## Action item
From the entries below, return exactly the lines beginning at the one that contains "rc_runtime : RegistryRuntimeConfig;" and ending at the one that contains "a plaintext broker client. *)", both of them included, and only those lines.

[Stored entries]
(* ===== verification/ServerArgs.v ===== *)
(** * The server's command line (bin/schema-registry.rs, RegistryConfig of config.rs)

    The options as clap delivers them, their defaults, and the configuration main assembles from
    them. clap's own parsing and the rendering of a socket address are not modelled: an address is its
    text. *)

From stdpp Require Import base gmap strings list.
From Stdlib Require Import ZArith Lia.
From S2P Require Import Prelude Text Store Compat Cache Auth Config ConfigFacts.

#[local] Open Scope Z_scope.

Section args.
Context `{ConfigUnits}.

(** The security options of [Args]. *)
Record SecurityArgs := mkSecurityArgs {
  sa_require_auth : bool;
  sa_forward_secret : option string;
  sa_realm : string;
  sa_basic_auth_file : option string;
  sa_basic_users : list string;
  sa_auth_roles : list string;
  sa_bearer : string;
  sa_bearer_principal_claim : string;
  sa_bearer_jwks_endpoint_uri : option string;
  sa_bearer_jwks_valid_issuer : option string;
  sa_bearer_jwks_expected_audience : option string;
  sa_bearer_jwks_ca : option string;
  sa_bearer_jwks_principal_claim : option string;
  sa_bearer_jwks_refresh : option Time;
  sa_tls_cert : option string;
  sa_tls_key : option string;
  sa_tls_client_ca : option string;
  sa_tls_client_auth : string;
  sa_authz : bool;
  sa_super_users : list string;
  sa_acl_refresh : Time;
  sa_kafka_security_protocol : string;
  sa_kafka_sasl_mechanism : string;
  sa_kafka_sasl_username : option string;
  sa_kafka_sasl_password : option string;
  sa_kafka_sasl_password_file : option string;
  sa_kafka_sasl_keytab_path : option string;
  sa_kafka_sasl_client_principal : option string;
  sa_kafka_sasl_service_name : string;
  sa_kafka_sasl_host : option string;
  sa_kafka_sasl_kdc_url : option string;
  sa_kafka_tls_ca : option string;
  sa_kafka_tls_server_name : option string;
}.

(** What clap fills in when no security option is given. *)
Definition default_security_args : SecurityArgs :=
  mkSecurityArgs false None "SchemaRegistry-Props" None [] [] "off" "sub" None None None None None None
    None None None "disabled" false [] (secs 30)
    "PLAINTEXT" "PLAIN" None None None None None "kafka" None None None None.

Definition security_input (a : SecurityArgs) : SecurityCliInput := {|
  ci_require_auth := sa_require_auth a;
  ci_realm := sa_realm a;
  ci_basic_auth_file := sa_basic_auth_file a;
  ci_basic_users := sa_basic_users a;
  ci_auth_roles := sa_auth_roles a;
  ci_bearer := sa_bearer a;
  ci_bearer_principal_claim := sa_bearer_principal_claim a;
  ci_jwks_endpoint_uri := sa_bearer_jwks_endpoint_uri a;
  ci_jwks_valid_issuer := sa_bearer_jwks_valid_issuer a;
  ci_jwks_expected_audience := sa_bearer_jwks_expected_audience a;
  ci_jwks_ca := sa_bearer_jwks_ca a;
  ci_jwks_principal_claim := sa_bearer_jwks_principal_claim a;
  ci_jwks_refresh := sa_bearer_jwks_refresh a;
  ci_tls_cert := sa_tls_cert a;
  ci_tls_key := sa_tls_key a;
  ci_tls_client_ca := sa_tls_client_ca a;
  ci_tls_client_auth := sa_tls_client_auth a;
  ci_authz := sa_authz a;
  ci_super_users := sa_super_users a;
  ci_acl_refresh := Some (sa_acl_refresh a);
  ci_forward_secret := sa_forward_secret a;
  ci_kafka_security_protocol := sa_kafka_security_protocol a;
  ci_kafka_sasl_mechanism := sa_kafka_sasl_mechanism a;
  ci_kafka_sasl_username := sa_kafka_sasl_username a;
  ci_kafka_sasl_password := sa_kafka_sasl_password a;
  ci_kafka_sasl_password_file := sa_kafka_sasl_password_file a;
  ci_kafka_sasl_keytab_path := sa_kafka_sasl_keytab_path a;
  ci_kafka_sasl_client_principal := sa_kafka_sasl_client_principal a;
  ci_kafka_sasl_service_name := Some (sa_kafka_sasl_service_name a);
  ci_kafka_sasl_host := sa_kafka_sasl_host a;
  ci_kafka_sasl_kdc_url := sa_kafka_sasl_kdc_url a;
  ci_kafka_tls_ca := sa_kafka_tls_ca a;
  ci_kafka_tls_server_name := sa_kafka_tls_server_name a;
|}.

(** The options of the node itself; the replication factor is a [PositiveI32]. *)
Record NodeArgs := mkNodeArgs {
  na_bootstrap_servers : string;
  na_listen_addr : string;
  na_schemas_topic : string;
  na_schemas_topic_rf : Z;
  na_client_id : string;
  na_advertised_url : option string;
  na_group_id : string;
  na_leader_eligibility : bool;
  na_runtime : RuntimeArgs;
  na_security : SecurityArgs;
}.

Record RegistryConfig := mkRegistryConfig {
  rc_bootstrap : string;
  rc_schemas_topic : string;
  rc_schemas_topic_rf : Z;
  rc_client_id : string;
  rc_advertised_url : string;
  rc_group_id : string;
  rc_leader_eligibility : bool;
  rc_runtime : RegistryRuntimeConfig;
  rc_security : SecurityConfig;
}.

(** [AdminListenAddr]: an address, or off. *)
Definition admin_listen_addr (parse_addr : string → result string string) (value : string)
    : result string (option string) :=
  if String.eqb (to_ascii_uppercase value) "OFF" then Ok None
  else a ← parse_addr value; Ok (Some a).

Context (requires_tls requires_sasl : ListenerProtocol → bool).
Context (read_to_string : string → result string string).
Context `{AuthLib}.

(** The first steps of main: the runtime policy, then the security settings, then the
    configuration. *)
Definition registry_config (a : NodeArgs) : result string (RegistryConfig * option JwksHandleForRefresh) :=
  runtime ← runtime_config (na_runtime a);
  security ← build_security requires_tls requires_sasl read_to_string (security_input (na_security a));
  Ok (mkRegistryConfig (na_bootstrap_servers a) (na_schemas_topic a) (na_schemas_topic_rf a) (na_client_id a)
        (default ("http://" +:+ na_listen_addr a) (na_advertised_url a)) (na_group_id a) (na_leader_eligibility a)
        runtime (so_config security),
      so_jwks_handle security).

(** ** What main starts with *)

(** A node runs with a policy the validation accepted, and with authentication or authorization on only
    with a secret for its forwards; it advertises a URL. *)
Lemma registry_config_sound a cfg jwks : registry_config a = Ok (cfg, jwks) →
  rc_runtime cfg = runtime_of (na_runtime a) ∧ runtime_ok (rc_runtime cfg) ∧
  sc_require_auth (rc_security cfg) = sa_require_auth (na_security a) ∧
  (sa_require_auth (na_security a) || sa_authz (na_security a) = true →
     ∃ secret, sc_forward_secret (rc_security cfg) = Some secret ∧ secret ≠ "").
Proof.
  intros (runtime & Hr & (out & Hs & [= <- <-])%result_bind_Ok)%result_bind_Ok.
  destruct (build_security_inv _ _ _ _ _ Hs) as (Hreq & _ & _ & Hfs & Hsecret & _). cbn.
  unfold runtime_config in Hr. pose proof (runtime_validate_facts (runtime_of (na_runtime a))) as Hv.
  destruct (runtime_validate (runtime_of (na_runtime a))) as [[]|]; [|done]. injection Hr as <-.
  split_and!; [done|by apply Hv|done|]. rewrite Hfs. exact Hsecret.
Qed.

(** Without a security option the node is open: plain HTTP, no authentication, no authorization and
    a plaintext broker client. *)
Lemma defaults_open :
  build_security requires_tls requires_sasl read_to_string (security_input default_security_args) =
  Ok (mkSecurityOutput (mkSecurityConfig false "SchemaRegistry-Props" None None None None None None) None).
Proof. reflexivity. Qed.
End args.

## Answer to this exercise
  rc_runtime : RegistryRuntimeConfig;
  rc_security : SecurityConfig;
}.

(** [AdminListenAddr]: an address, or off. *)
Definition admin_listen_addr (parse_addr : string → result string string) (value : string)
    : result string (option string) :=
  if String.eqb (to_ascii_uppercase value) "OFF" then Ok None
  else a ← parse_addr value; Ok (Some a).

Context (requires_tls requires_sasl : ListenerProtocol → bool).
Context (read_to_string : string → result string string).
Context `{AuthLib}.

(** The first steps of main: the runtime policy, then the security settings, then the
    configuration. *)
Definition registry_config (a : NodeArgs) : result string (RegistryConfig * option JwksHandleForRefresh) :=
  runtime ← runtime_config (na_runtime a);
  security ← build_security requires_tls requires_sasl read_to_string (security_input (na_security a));
  Ok (mkRegistryConfig (na_bootstrap_servers a) (na_schemas_topic a) (na_schemas_topic_rf a) (na_client_id a)
        (default ("http://" +:+ na_listen_addr a) (na_advertised_url a)) (na_group_id a) (na_leader_eligibility a)
        runtime (so_config security),
      so_jwks_handle security).

(** ** What main starts with *)

(** A node runs with a policy the validation accepted, and with authentication or authorization on only
    with a secret for its forwards; it advertises a URL. *)
Lemma registry_config_sound a cfg jwks : registry_config a = Ok (cfg, jwks) →
  rc_runtime cfg = runtime_of (na_runtime a) ∧ runtime_ok (rc_runtime cfg) ∧
  sc_require_auth (rc_security cfg) = sa_require_auth (na_security a) ∧
  (sa_require_auth (na_security a) || sa_authz (na_security a) = true →
     ∃ secret, sc_forward_secret (rc_security cfg) = Some secret ∧ secret ≠ "").
Proof.
  intros (runtime & Hr & (out & Hs & [= <- <-])%result_bind_Ok)%result_bind_Ok.
  destruct (build_security_inv _ _ _ _ _ Hs) as (Hreq & _ & _ & Hfs & Hsecret & _). cbn.
  unfold runtime_config in Hr. pose proof (runtime_validate_facts (runtime_of (na_runtime a))) as Hv.
  destruct (runtime_validate (runtime_of (na_runtime a))) as [[]|]; [|done]. injection Hr as <-.
  split_and!; [done|by apply Hv|done|]. rewrite Hfs. exact Hsecret.
Qed.

(** Without a security option the node is open: plain HTTP, no authentication, no authorization and
    a plaintext broker client. *)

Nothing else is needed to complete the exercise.